PROMPT =
The records follow. Filter them to the lines that hold "HaveInputs".

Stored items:
▼▼▼

Lemma p2sh_inv fuel scriptID st r :
  length scriptID = 20%nat -> vfExec st = [] -> nOpCount st <= 180 ->
  loop fuel (p2sh_code scriptID) st = EvalOk r ->
  exists x s, stack st = x :: s /\ stack r = vchBool (bool_decide (Hash160 x = scriptID)) :: s.
Proof.
  intros Hk Hx Hn Hl. apply loop_op_inv in Hl as (f1 & st1 & E1 & Hl); try done; [|by rewrite Hx|lia].
  cbn [exec_op] in E1. apply bind_Ok_inv in E1 as (s1 & E1 & [= <-]). cbn [counted with_nOpCount stack] in E1.
  destruct (stack st) as [|x s] eqn:Est; [done|]. injection E1 as <-.
  apply loop_push_inv in Hl as [f2 Hl]; [|unfold size, MAX_SCRIPT_ELEMENT_SIZE; lia | by cbn; rewrite Hx].
  apply loop_op_inv in Hl as (f3 & st3 & E3 & Hl); try done; [|by cbn; rewrite Hx|cbn; lia].
  cbn [exec_op] in E3. apply bind_Ok_inv in E3 as (s3 & E3 & [= <-]). injection E3 as <-.
  apply loop_end in Hl as ->. by exists x, s.
Qed.

(** The lock time of a CHECKLOCKTIMEVERIFY output is checked. *)
Lemma cltv_inv fuel lockTime keyID st r :
  has_flag flags SCRIPT_VERIFY_CHECKLOCKTIMEVERIFY = true ->
  16 < lockTime <= INT64_MAX -> size (CScriptNum_serialize lockTime) <= 5 ->
  length keyID = 20%nat -> vfExec st = [] -> nOpCount st <= 170 ->
  loop fuel (GetCLTVPayToPubKeyHash lockTime keyID) st = EvalOk r ->
  CheckLockTime checker lockTime = EvalOk true /\
  exists pubkey sig rest b, stack st = pubkey :: sig :: rest /\ Hash160 pubkey = keyID /\
    stack r = vchBool b :: rest /\ (b = true -> signed (pbegincodehash st) sig pubkey).
Proof.
  intros Hf Ht Hsz Hk Hx Hn Hl. rewrite cltv_template in Hl by lia.
  apply loop_push_inv in Hl as [f1 Hl]; [| unfold MAX_SCRIPT_ELEMENT_SIZE; lia | by rewrite Hx].
  assert (Hnum : forall m, CScriptNum (CScriptNum_serialize lockTime) m 5 = Some lockTime).
  { intros [|]; [apply CScriptNum_serialize_ok; (done || lia)|].
    destruct (CScriptNum_serialize_ok lockTime 5) as [_ E]; [lia | done |].
    unfold CScriptNum in *. destruct (5 <? _); [done|]. cbn [andb]. by destruct (_ && _ && _ && _) in E. }
  apply loop_op_inv in Hl as (f2 & st2 & E2 & Hl); try done; [|by cbn; rewrite Hx|cbn; lia].
  cbn [exec_op OP_CHECKLOCKTIMEVERIFY] in E2. apply bind_Ok_inv in E2 as ([] & E2 & [= <-]).
  unfold exec_cltv in E2. rewrite Hf in E2. cbn [negb counted with_nOpCount with_stack stack] in E2.
  rewrite Hnum in E2. cbn [thrown mbind Eval_bind] in E2. apply error_if_Ok_inv in E2 as [_ E2].
  apply bind_Ok_inv in E2 as (b & Hlock & E2). apply error_if_Ok_inv in E2 as [->%negb_false_iff _].
  apply loop_op_inv in Hl as (f3 & st3 & E3 & Hl); try done; [|by cbn; rewrite Hx|cbn; lia].
  cbn [exec_op] in E3. apply bind_Ok_inv in E3 as (s3 & [= <-] & [= <-]).
  apply p2pkh_inv in Hl; [|done | done | cbn; lia]. done.
Qed.
(** The weighted target is exact as long as it fits in 256 bits. *)
Lemma kernel_target_exact nBits value :
  0 <= nBits -> 0 <= value <= INT64_MAX -> compact_value nBits * (value / 100) < M256 ->
  kernel_target nBits value = compact_value nBits * (value / 100).
Proof.
  intros N V B. unfold kernel_target, uint. rewrite (Z.mod_small value) by (unfold INT64_MAX in V; lia).
  pose proof (compact_value_range nBits N). apply Z.mod_small. split; [|done].
  apply Z.mul_nonneg_nonneg; [lia|]. apply Z.div_pos; lia.
Qed.

(** Beyond that it wraps around: at the easiest target of the main network a
    stake of 1.048578 coins has a millionth of the target of one of 1.048577. *)
Example kernel_target_wraps :
  compact_value 0x1e0fffff <= posLimitV2 CMainParams_consensus /\
  kernel_target 0x1e0fffff 104857700 = (2 ^ 40 - 1) * 2 ^ 216 /\ kernel_target 0x1e0fffff 104857800 = (2 ^ 20 - 2) * 2 ^ 216.
Proof. split; [vm_compute; congruence|split; vm_compute; reflexivity]. Qed.

(** An outpoint after the last output of a transaction of the active chain
    makes [NewPivStake] read past the end of [txPrev->vout]. *)
Theorem stake_output_unchecked `{SaplingTree} p (g : NodeView) tip txin nHeight nTime txPrev h i :
  TxIn_IsZerocoinSpend txin = false -> utxo (coinsBase g) tip (prevout txin) = None -> 0 <= nHeight ->
  vUpgrades (consensus p) UPGRADE_ZC_PUBLIC = NO_ACTIVATION_HEIGHT ->
  GetTransaction g (op_hash (prevout txin)) = Some (txPrev, h) ->
  mapBlockIndex g !! h = Some i -> Contains (chainActive g) i = true -> size (vout txPrev) <= op_n (prevout txin) ->
  NewPivStake p g tip txin nHeight nTime = None.
Proof.
  intros Z U N ZC T M C S. unfold NewPivStake. rewrite Z. pose proof (AccessCoin_spec (coinsBase g) tip (prevout txin)) as A.
  destruct (AccessCoin _ _ _) as [c tip']. cbn [fst] in A. rewrite U in A. unfold unspent in A.
  destruct (IsSpent c) eqn:E; [|done]. cbn [negb]. rewrite T, M, C. cbn [negb]. unfold HasStakeMinAgeOrDepth.
  rewrite NetworkUpgradeActive_never by (done || lia). cbn [mbind option_bind negb].
  rewrite lookup_ge_None_2; [done|]. unfold size in S. lia.
Qed.

Lemma le_bytes_ext n x y : x mod 256 ^ Z.of_nat n = y mod 256 ^ Z.of_nat n -> le_bytes n x = le_bytes n y.
Proof.
  intros E. rewrite <- (le_bytes_value (le_bytes n x)), <- (le_bytes_value (le_bytes n y)) by apply le_bytes_ok.
  by rewrite !length_le_bytes, !le_value_bytes, E.
Qed.

Lemma le_bytes_i32 x : le_bytes 4 (i32 x) = le_bytes 4 x.
Proof.
  apply le_bytes_ext. change (256 ^ Z.of_nat 4) with (2 ^ 32). unfold sint.
  rewrite Zminus_mod_idemp_l. f_equal. lia.
Qed.
(* ===== verification/Compressor.v ===== *)
(** * Compressed coins and undo data

    compressor.{h,cpp}, the serialization of [Coin] in coins.h, undo.h, and the
    undo records of validation.cpp: how unspent outputs are stored in the
    coins database and spent ones in the undo files.

    Points of the curve belong to libsecp256k1: the class [Curve] has the two
    calls that pubkey.cpp makes, and [CurveLaws] their documented behaviour.  A
    stream that ends early, an exception and a failed assertion are [None]. *)

From S2P Require Import Prelude Params Crypto Serialize Script Standard Transaction Superblock Coins Connect.

Local Open Scope krova_scope.

(** Division and remainder in [lia]. *)
#[local] Ltac Zify.zify_post_hook ::= Z.to_euclidean_division_equations.

(** ** Public keys *)

(** [secp256k1_ec_pubkey_parse] and [secp256k1_ec_pubkey_serialize] with
    [SECP256K1_EC_UNCOMPRESSED]. *)
Class Curve := {
  point : Type;
  ec_pubkey_parse : bytes -> option point;
  ec_pubkey_serialize : point -> bytes
}.
(* ===== verification/Supply.v ===== *)
(** * The money supply

    What [ConnectBlock] does to the set of unspent outputs, as a finite map:
    every transaction removes its inputs and adds its outputs, and a block
    that is accepted adds no more than its subsidy to the value of the set
    and of the shielded pool together. *)

From S2P Require Import Prelude Params Crypto Serialize Script Transaction Premine Superblock ValidationState Chain Coins.
From S2P Require Import TxVerify Interpreter Stake CheckBlock Connect Merkle.

(** ** Reads

    The lookups of a cache only fill it.  What is true of a single lookup is
    true of every function that only looks: [ReadClosed R] says that a
    preorder [R] on views relates the view before a lookup to the one after. *)

Class ReadClosed `{SaplingTree} (base : CCoinsView) (R : relation CCoinsViewCache) : Prop := {
  read_preorder :: PreOrder R;
  read_FetchCoin v o : R v (snd (FetchCoin base v o));
  read_GetNullifier v nf : R v (snd (GetNullifier base v nf));
  read_GetSaplingAnchorAt v rt : R v (snd (GetSaplingAnchorAt base v rt));
  read_GetBestBlock v : R v (snd (GetBestBlock base v));
  read_GetBestAnchor v : R v (snd (GetBestAnchor base v))
}.

Section Reads.
Context `{SaplingTree} (base : CCoinsView) (R : relation CCoinsViewCache) `{!ReadClosed base R}.

Lemma AccessCoin_reads v o c v' : AccessCoin base v o = (c, v') -> R v v'.
Proof.
  intros E. assert (v' = snd (AccessCoin base v o)) as -> by by rewrite E. rewrite AccessCoin_state. apply read_FetchCoin.
Qed.

Lemma HaveCoin_reads v o b v' : HaveCoin base v o = (b, v') -> R v v'.
Proof.
  intros E. assert (v' = snd (HaveCoin base v o)) as -> by by rewrite E. rewrite HaveCoin_state. apply read_FetchCoin.
Qed.

Lemma GetBestBlock_reads v h v' : GetBestBlock base v = (h, v') -> R v v'.
Proof. intros E. assert (v' = snd (GetBestBlock base v)) as -> by by rewrite E. apply read_GetBestBlock. Qed.

Lemma GetBestAnchor_reads v h v' : GetBestAnchor base v = (h, v') -> R v v'.
Proof. intros E. assert (v' = snd (GetBestAnchor base v)) as -> by by rewrite E. apply read_GetBestAnchor. Qed.

Lemma GetSaplingAnchorAt_reads v rt t v' : GetSaplingAnchorAt base v rt = (t, v') -> R v v'.
Proof. intros E. assert (v' = snd (GetSaplingAnchorAt base v rt)) as -> by by rewrite E. apply read_GetSaplingAnchorAt. Qed.

Lemma HaveInputs_reads v tx b v' : HaveInputs base v tx = (b, v') -> R v v'.
Proof.
  unfold HaveInputs. case_match; [|by intros [= _ <-]]. revert v b v'.
  induction (vin tx) as [|i ins IH]; intros v b v'; cbn; [by intros [= _ <-]|].
  destruct (HaveCoin base v (prevout i)) as [h v1] eqn:E. apply HaveCoin_reads in E.
  destruct h; cbn; [|by intros [= _ <-]]. intros X. by etrans; [|eapply IH].
Qed.

Lemma HaveShieldedRequirements_reads v tx b v' : HaveShieldedRequirements base v tx = (b, v') -> R v v'.
Proof.
  unfold HaveShieldedRequirements. case_match; [|by intros [= _ <-]]. generalize (match sapData tx with Some d => vShieldedSpend d | None => [] end).
  intros l. revert v b v'. induction l as [|s l IH]; intros v b v'; cbn; [by intros [= _ <-]|].
  pose proof (read_GetNullifier v (sd_nullifier s)) as N. destruct (GetNullifier base v (sd_nullifier s)) as [spent v1].
  cbn [snd] in N. destruct spent; [by intros [= _ <-]|].
  destruct (GetSaplingAnchorAt base v1 (sd_anchor s)) as [t v2] eqn:A. apply GetSaplingAnchorAt_reads in A.
  destruct t; [|intros [= _ <-]; by etrans]. intros X. etrans; [exact N|]. etrans; [exact A|]. by eapply IH.
Qed.

Lemma GetP2SHSigOpCount_reads v tx r v' : GetP2SHSigOpCount base v tx = Some (r, v') -> R v v'.
Proof.
  unfold GetP2SHSigOpCount. case_match; [by intros [= _ <-]|]. generalize 0. revert v r v'.
  induction (vin tx) as [|i ins IH]; intros v r v' n; cbn; [by intros [= _ <-]|].
  destruct (AccessCoin base v (prevout i)) as [c v1] eqn:E. apply AccessCoin_reads in E.
  match goal with |- context [mbind _ ?o] => destruct o as [k|] end; [|done]. cbn. intros X. by etrans; [|eapply IH].
Qed.

Lemma GetValueIn_reads tx v r v' : GetValueIn base v tx = Some (r, v') -> R v v'.
Proof.
  unfold GetValueIn. case_match; [by intros [= _ <-]|]. destruct (GetValueIn_loop base v (vin tx) 0) as [n v1] eqn:E.
  intros X. assert (v' = v1) as -> by (destruct (GetShieldedValueIn tx); [by injection X|done]). clear X. revert v E. generalize 0.
  induction (vin tx) as [|i ins IH]; intros k v; cbn [GetValueIn_loop]; [by intros [= _ <-]|].
  case_match; [apply IH|]. destruct (AccessCoin base v (prevout i)) as [c v2] eqn:A. apply AccessCoin_reads in A.
  intros X. by etrans; [|eapply IH].
Qed.
Lemma RestoreInputs_denotes ins : forall v M fClean,
  denotes base v (spend_inputs M ins) -> NoDup (prevout <$> ins) -> Forall (fun i => is_Some (M !! prevout i)) ins ->
  map_Forall (fun _ => restorable) M -> map_Forall (fun _ c => IsSpent c = false) M ->
  exists v', RestoreInputs base (reverse (zip ins (spent_coins M ins))) v fClean = Some (Some fClean, v') /\ denotes base v' M.
Proof.
  induction ins as [|i ins IH] using rev_ind; intros v M fClean D N F Re Sp; [by exists v|].
  rewrite fmap_app in N. apply NoDup_app in N as (N & NI & _). apply Forall_app in F as [F F1]. apply Forall_singleton in F1 as [c L].
  assert (NI' : prevout i ∉ prevout <$> ins) by (intros X; apply (NI _ X); by apply list_elem_of_singleton).
  unfold spent_coins. rewrite fmap_app. cbn [fmap list_fmap]. rewrite zip_snoc by (by rewrite length_fmap).
  rewrite reverse_snoc. cbn [RestoreInputs]. rewrite L. change (default coinEmpty (Some c)) with c.
  unfold spend_inputs in D. rewrite foldl_app in D. cbn [foldl] in D. fold (spend_inputs M ins) in D.
  assert (L' : spend_inputs M ins !! prevout i = Some c) by (rewrite lookup_spend_inputs; by rewrite bool_decide_eq_false_2).
  destruct (ApplyTxInUndo_denotes v _ (prevout i) c D) as (v1 & A & D1);
    [apply lookup_delete_eq|exact (Re _ _ L)|exact (Sp _ _ L)|]. rewrite A. cbn [mbind option_bind].
  rewrite insert_delete_id in D1 by done. fold (spent_coins M ins). by apply IH.
Qed.

End Inputs.

(** ** Transactions *)

Definition good_coins (M : CoinMap) : Prop := coins_ok M /\ map_Forall (fun _ => restorable) M.

Lemma good_unspent M : good_coins M -> map_Forall (fun _ c => IsSpent c = false) M.
Proof. intros [C _] o c L. apply Z.eqb_neq. specialize (C _ _ L). cbn in C. unfold coin_value in C. lia. Qed.

Section Transactions.
Context `{HashFunctions, SaplingTree} (base : CCoinsView) (h : Z) (Hh : 0 < h < 2 ^ 32).

Lemma good_coins_apply M tx : good_coins M -> tx_ready M tx -> good_coins (apply_tx M h tx).
Proof.
  intros [C Re] R. split; [by apply apply_tx_ok|]. unfold apply_tx.
  assert (Re' : map_Forall (fun _ => restorable) (if IsCoinBase tx then M else spend_inputs M (vin tx))).
  { destruct (IsCoinBase tx); [done|]. intros o c. rewrite lookup_spend_inputs. case_match; [done|apply Re]. }
  revert Re'. generalize (if IsCoinBase tx then M else spend_inputs M (vin tx)). generalize 0. clear R.
  induction (vout tx) as [|o outs IH]; intros i X RX; cbn [add_outputs]; [done|]. apply IH.
  destruct (is_stored _) eqn:S; [|done]. apply map_Forall_insert_2; [|done]. split; [done|]. cbn. unfold uint.
  rewrite Z.mod_small; lia.
Qed.

Lemma good_coins_apply_txs txs : forall M, good_coins M -> all_ready M h txs -> good_coins (apply_txs M h txs).
Proof.
  induction txs as [|tx txs IH]; intros M G R; [done|]. destruct R as [R0 R]. apply IH; [by apply good_coins_apply|done].
Qed.

(** No output of the transaction is a zerocoin mint, which is not stored but looked for again. *)
Definition plain_outputs (tx : CTransaction) : Prop := Forall plain_output (vout tx).

Lemma DisconnectTx_denotes v M tx undo fClean :
  denotes base v (apply_tx M h tx) -> good_coins M -> tx_ready M tx -> plain_outputs tx ->
  (IsCoinBase tx = false -> undo = Some (spent_coins M (vin tx))) ->
  exists v', DisconnectTx base tx undo v fClean = Some (Some fClean, v') /\ denotes base v' M.
Proof.
  intros D G [I N O Fr] P U. unfold DisconnectTx, apply_tx in *.
  destruct (RemoveOutputs_denotes (GetHash tx) h (IsCoinBase tx) (IsCoinStake tx) base (vout tx) 0 v
              (if IsCoinBase tx then M else spend_inputs M (vin tx)) fClean P) as (v1 & E & D1); [|done|].
  { intros n _. destruct (IsCoinBase tx); [apply Fr|apply fresh_spend, Fr]. }
  rewrite E. destruct (IsCoinBase tx); [by exists v1|]. rewrite U by done. cbn [mbind option_bind].
  unfold spent_coins at 1, size. rewrite length_fmap, Z.eqb_refl. cbn [negb].
  apply RestoreInputs_denotes; [|done|by apply I|apply G|by apply good_unspent].
  eapply denotes_keeps; [apply SetNullifiers_keeps|done].
Qed.

Lemma all_ready_app txs1 txs2 : forall M,
  all_ready M h (txs1 ++ txs2) <-> all_ready M h txs1 /\ all_ready (apply_txs M h txs1) h txs2.
Proof.
  induction txs1 as [|tx txs1 IH]; intros M; cbn; [tauto|]. rewrite IH. unfold apply_txs. tauto.
Qed.

(** The undo data of each transaction is what it spent; that of a coinbase is not read. *)
Definition undo_ok (M : CoinMap) (txs : list CTransaction) (us : list (option CTxUndo)) : Prop :=
  List.length us = List.length txs /\ forall k tx u, txs !! k = Some tx -> us !! k = Some u -> IsCoinBase tx = false ->
    u = Some (spent_coins (apply_txs M h (take k txs)) (vin tx)).

Lemma DisconnectTxs_denotes txs : forall us v M fClean,
  denotes base v (apply_txs M h txs) -> good_coins M -> all_ready M h txs -> Forall plain_outputs txs -> undo_ok M txs us ->
  exists v', DisconnectTxs base (reverse (zip txs us)) v fClean = Some (Some fClean, v') /\ denotes base v' M.
Proof.
  induction txs as [|tx txs IH] using rev_ind; intros us v M fClean D G R P [Ln U]; [by exists v|].
  destruct us as [|u us _] using rev_ind; [rewrite length_app in Ln; cbn in Ln; lia|].
  rewrite !length_app in Ln. cbn in Ln. assert (Ln' : List.length txs = List.length us) by lia.
  apply all_ready_app in R as [R [R1 _]]. apply Forall_app in P as [P [P1 _]%Forall_cons].
  rewrite zip_snoc, reverse_snoc by done. cbn [DisconnectTxs].
  unfold apply_txs in D. rewrite foldl_app in D. cbn [foldl] in D. fold (apply_txs M h txs) in D.
  destruct (DisconnectTx_denotes v (apply_txs M h txs) tx u fClean D) as (v1 & E & D1);
    [by apply good_coins_apply_txs|exact R1|exact P1| |].
  { intros B. rewrite (U (List.length txs) tx u); [by rewrite take_app_length|by rewrite list_lookup_middle| |done].
    by rewrite Ln', list_lookup_middle. }
  rewrite E. cbn [mbind option_bind]. apply IH; try done. split; [done|]. intros k t w Lt Lu B.
  rewrite (U k t w); [|by rewrite lookup_app_l by (by eapply lookup_lt_Some)|
    by rewrite lookup_app_l by (by eapply lookup_lt_Some)|done].
  rewrite take_app_le; [done|]. apply Nat.lt_le_incl. by eapply lookup_lt_Some.
Qed.

End Transactions.

(** ** What the operations on coins leave alone *)

Class CoinClosed `{SaplingTree} (base : CCoinsView) (R : relation CCoinsViewCache) : Prop := {
  update_reads :: ReadClosed base R;
  update_coins v mc : R v (set_coins v mc)
}.

Section Updates.
Context `{HashFunctions, Ecdsa, SaplingTree} (p : CChainParams) (env : NodeEnv) (m : BlockMap) (base : CCoinsView).
Context (invalid : COutPoint -> bool) (R : relation CCoinsViewCache) `{!CoinClosed base R}.

Lemma SpendCoin_updates v o c v' : SpendCoin base v o = (c, v') -> R v v'.
Proof.
  intros E. assert (v' = snd (SpendCoin base v o)) as -> by by rewrite E. destruct (SpendCoin_set base v o) as [mc ->].
  apply update_coins.
Qed.

Lemma AddCoin_updates v o c ow v' : AddCoin v o c ow = Some v' -> R v v'.
Proof. intros [mc ->]%AddCoin_set. apply update_coins. Qed.

Lemma SpendInputs_updates ins : forall v cs v', SpendInputs base v ins = (cs, v') -> R v v'.
Proof.
  induction ins as [|i ins IH]; intros v cs v'; cbn; [by intros [= _ <-]|].
  destruct (SpendCoin base v (prevout i)) as [c v1] eqn:E. apply SpendCoin_updates in E.
  destruct (SpendInputs base v1 ins) as [cs' v2] eqn:E2. apply IH in E2. intros [= _ <-]. by etrans.
Qed.

Lemma AddCoins_updates txid outs h cb cs check skip : forall i v v',
  AddCoins_loop base v invalid txid outs i h cb cs check skip = Some v' -> R v v'.
Proof.
  induction outs as [|o outs IH]; intros i v v'; cbn [AddCoins_loop]; [by intros [= <-]|].
  destruct (skip && invalid _); cbn [mbind option_bind].
  - destruct (SpendCoin base v _) as [c v1] eqn:E. apply SpendCoin_updates in E. intros X. by etrans; [|eapply IH].
  - destruct (if check then HaveCoin base v _ else (false, v)) as [ow v1] eqn:E.
    assert (R v v1) by (destruct check; [by eapply (HaveCoin_reads base R)|by injection E as _ <-]).
    destruct (AddCoin v1 _ _ ow) as [v2|] eqn:A; [|done]. apply AddCoin_updates in A. cbn [mbind option_bind]. intros X.
    etrans; [done|]. etrans; [done|]. by eapply IH.
Qed.

(** [UpdateCoins] changes coins, then marks the nullifiers, then changes coins. *)
Lemma UpdateCoins_updates tx v h skip r :
  UpdateCoins base invalid tx v h skip = Some r ->
  exists v1, R v v1 /\ R (SetNullifiers v1 tx true) (snd r).
Proof.
  unfold UpdateCoins, AddCoins. destruct (if IsCoinBase tx then ([], v) else SpendInputs base v (vin tx)) as [u v1] eqn:E.
  assert (R v v1) by (destruct (IsCoinBase tx); [by injection E as _ <-|by eapply SpendInputs_updates]).
  destruct (AddCoins_loop _ _ _ _ _ _ _ _ _ _ _) as [v2|] eqn:A; [|done]. apply AddCoins_updates in A. intros [= <-].
  by exists v1.
Qed.

(** So does [ConnectTx], which has found every input and shielded requirement before. *)
Lemma ConnectTx_updates f h i tx s s' :
  ConnectTx p env m base invalid f h i tx s = Valid s' ->
  exists v1, R (cn_view s) v1 /\ R (SetNullifiers v1 tx true) (cn_view s') /\
    (IsCoinBase tx = false -> exists v0, R (cn_view s) v0 /\ fst (HaveShieldedRequirements base v0 tx) = true).
Proof.
  intros E. unfold ConnectTx in E. valid_inv E. destruct (_ && _ && _) in E; [done|].
  valid_inv E. destruct r0 as [sig v1]. pose proof (ConnectTx_inputs_reads base R _ _ _ _ E1) as R1. valid_inv E.
  destruct r1 as [[[fees valueIn] checks] v2]. apply (ConnectTx_amounts_reads p m base R) in E3. valid_inv E.
  destruct r2 as [undo v3]. apply of_option_Valid, UpdateCoins_updates in E5 as (v4 & R4 & R5). injection E as <-. cbn in *.
  exists v4. split; [etrans; [done|]; by etrans|]. split; [done|]. intros B. unfold ConnectTx_inputs in E1. rewrite B in E1.
  destruct (HaveInputs base (cn_view s) tx) as [have v0] eqn:I. apply (HaveInputs_reads base R) in I. valid_inv E1. exists v0. split; [done|].
  destruct (HaveShieldedRequirements base v0 tx) as [[|] v5]; [done|]. by valid_inv E1.
Qed.

Lemma AccessByTxid_updates v txid c v' : AccessByTxid base v txid = (c, v') -> R v v'.
Proof.
  unfold AccessByTxid. generalize (Z.to_nat MAX_OUTPUTS_PER_BLOCK), 0. intros fuel. revert v c v'.
  induction fuel as [|fuel IH]; intros v c v' n; cbn; [by intros [= _ <-]|].
  destruct (AccessCoin base v _) as [a v1] eqn:A. apply (AccessCoin_reads base R) in A.
  destruct (negb (IsSpent a)); [by intros [= _ <-]|]. intros X. by etrans; [|eapply IH].
Qed.

Lemma ApplyTxInUndo_updates c v o r : ApplyTxInUndo base c v o = Some r -> R v (snd r).
Proof.
  unfold ApplyTxInUndo. destruct (HaveCoin base v o) as [have v1] eqn:E. apply (HaveCoin_reads base R) in E.
  assert (Add : forall c v2 r, (v' ← AddCoin v2 o c (negb (negb have)); Some (if negb have then DISCONNECT_OK else DISCONNECT_UNCLEAN, v'))
            = Some r -> R v2 (snd r)).
  { intros c' v2 r' X. destruct (AddCoin v2 o c' _) as [v3|] eqn:A; [|done]. apply AddCoin_updates in A. by injection X as <-. }
  destruct (coin_nHeight c =? 0); [|intros X%Add; by etrans].
  destruct (AccessByTxid base v1 (op_hash o)) as [a v2] eqn:A. apply AccessByTxid_updates in A.
  destruct (negb (IsSpent a)); [intros X%Add; etrans; [done|by etrans]|]. intros [= <-]. by etrans.
Qed.

Lemma RestoreInputs_updates l : forall v b r, RestoreInputs base l v b = Some r -> R v (snd r).
Proof.
  induction l as [|[i c] l IH]; intros v b r; cbn; [by intros [= <-]|].
  destruct (ApplyTxInUndo base c v (prevout i)) as [[res v1]|] eqn:A; [|done]. apply ApplyTxInUndo_updates in A. cbn in *.
  destruct res; [intros X%IH; by etrans|intros X%IH; by etrans|by intros [= <-]].
Qed.

Lemma RemoveOutputs_updates txid outs : forall o v b b' v', RemoveOutputs base txid outs o v b = (b', v') -> R v v'.
Proof.
  induction outs as [|x outs IH]; intros o v b b' v'; cbn; [by intros [= _ <-]|]. destruct (IsUnspendable _); [apply IH|].
  destruct (SpendCoin base v _) as [c v1] eqn:E. apply SpendCoin_updates in E. intros X%IH. by etrans.
Qed.

Lemma DisconnectTx_updates tx u v b res v' : DisconnectTx base tx u v b = Some (res, v') ->
  if IsCoinBase tx then R v v' else exists v1, R v v1 /\ R (SetNullifiers v1 tx false) v'.
Proof.
  unfold DisconnectTx. destruct (RemoveOutputs _ _ _ _ _ _) as [b1 v1] eqn:E. apply RemoveOutputs_updates in E.
  destruct (IsCoinBase tx); [by intros [= _ <-]|]. destruct u as [u|]; [|done]. cbn [mbind option_bind].
  intros X. exists v1. split; [done|]. destruct (negb _) in X; [by injection X as _ <-|]. by apply RestoreInputs_updates in X.
Qed.

End Updates.

(** ** Anchors *)

Section Anchors.
Context `{HashFunctions, Ecdsa, SaplingTree} (base : CCoinsView).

▲▲▲

RESPONSE AREA =
Lemma HaveInputs_reads v tx b v' : HaveInputs base v tx = (b, v') -> R v v'.
  unfold HaveInputs. case_match; [|by intros [= _ <-]]. revert v b v'.
  destruct (HaveInputs base (cn_view s) tx) as [have v0] eqn:I. apply (HaveInputs_reads base R) in I. valid_inv E1. exists v0. split; [done|].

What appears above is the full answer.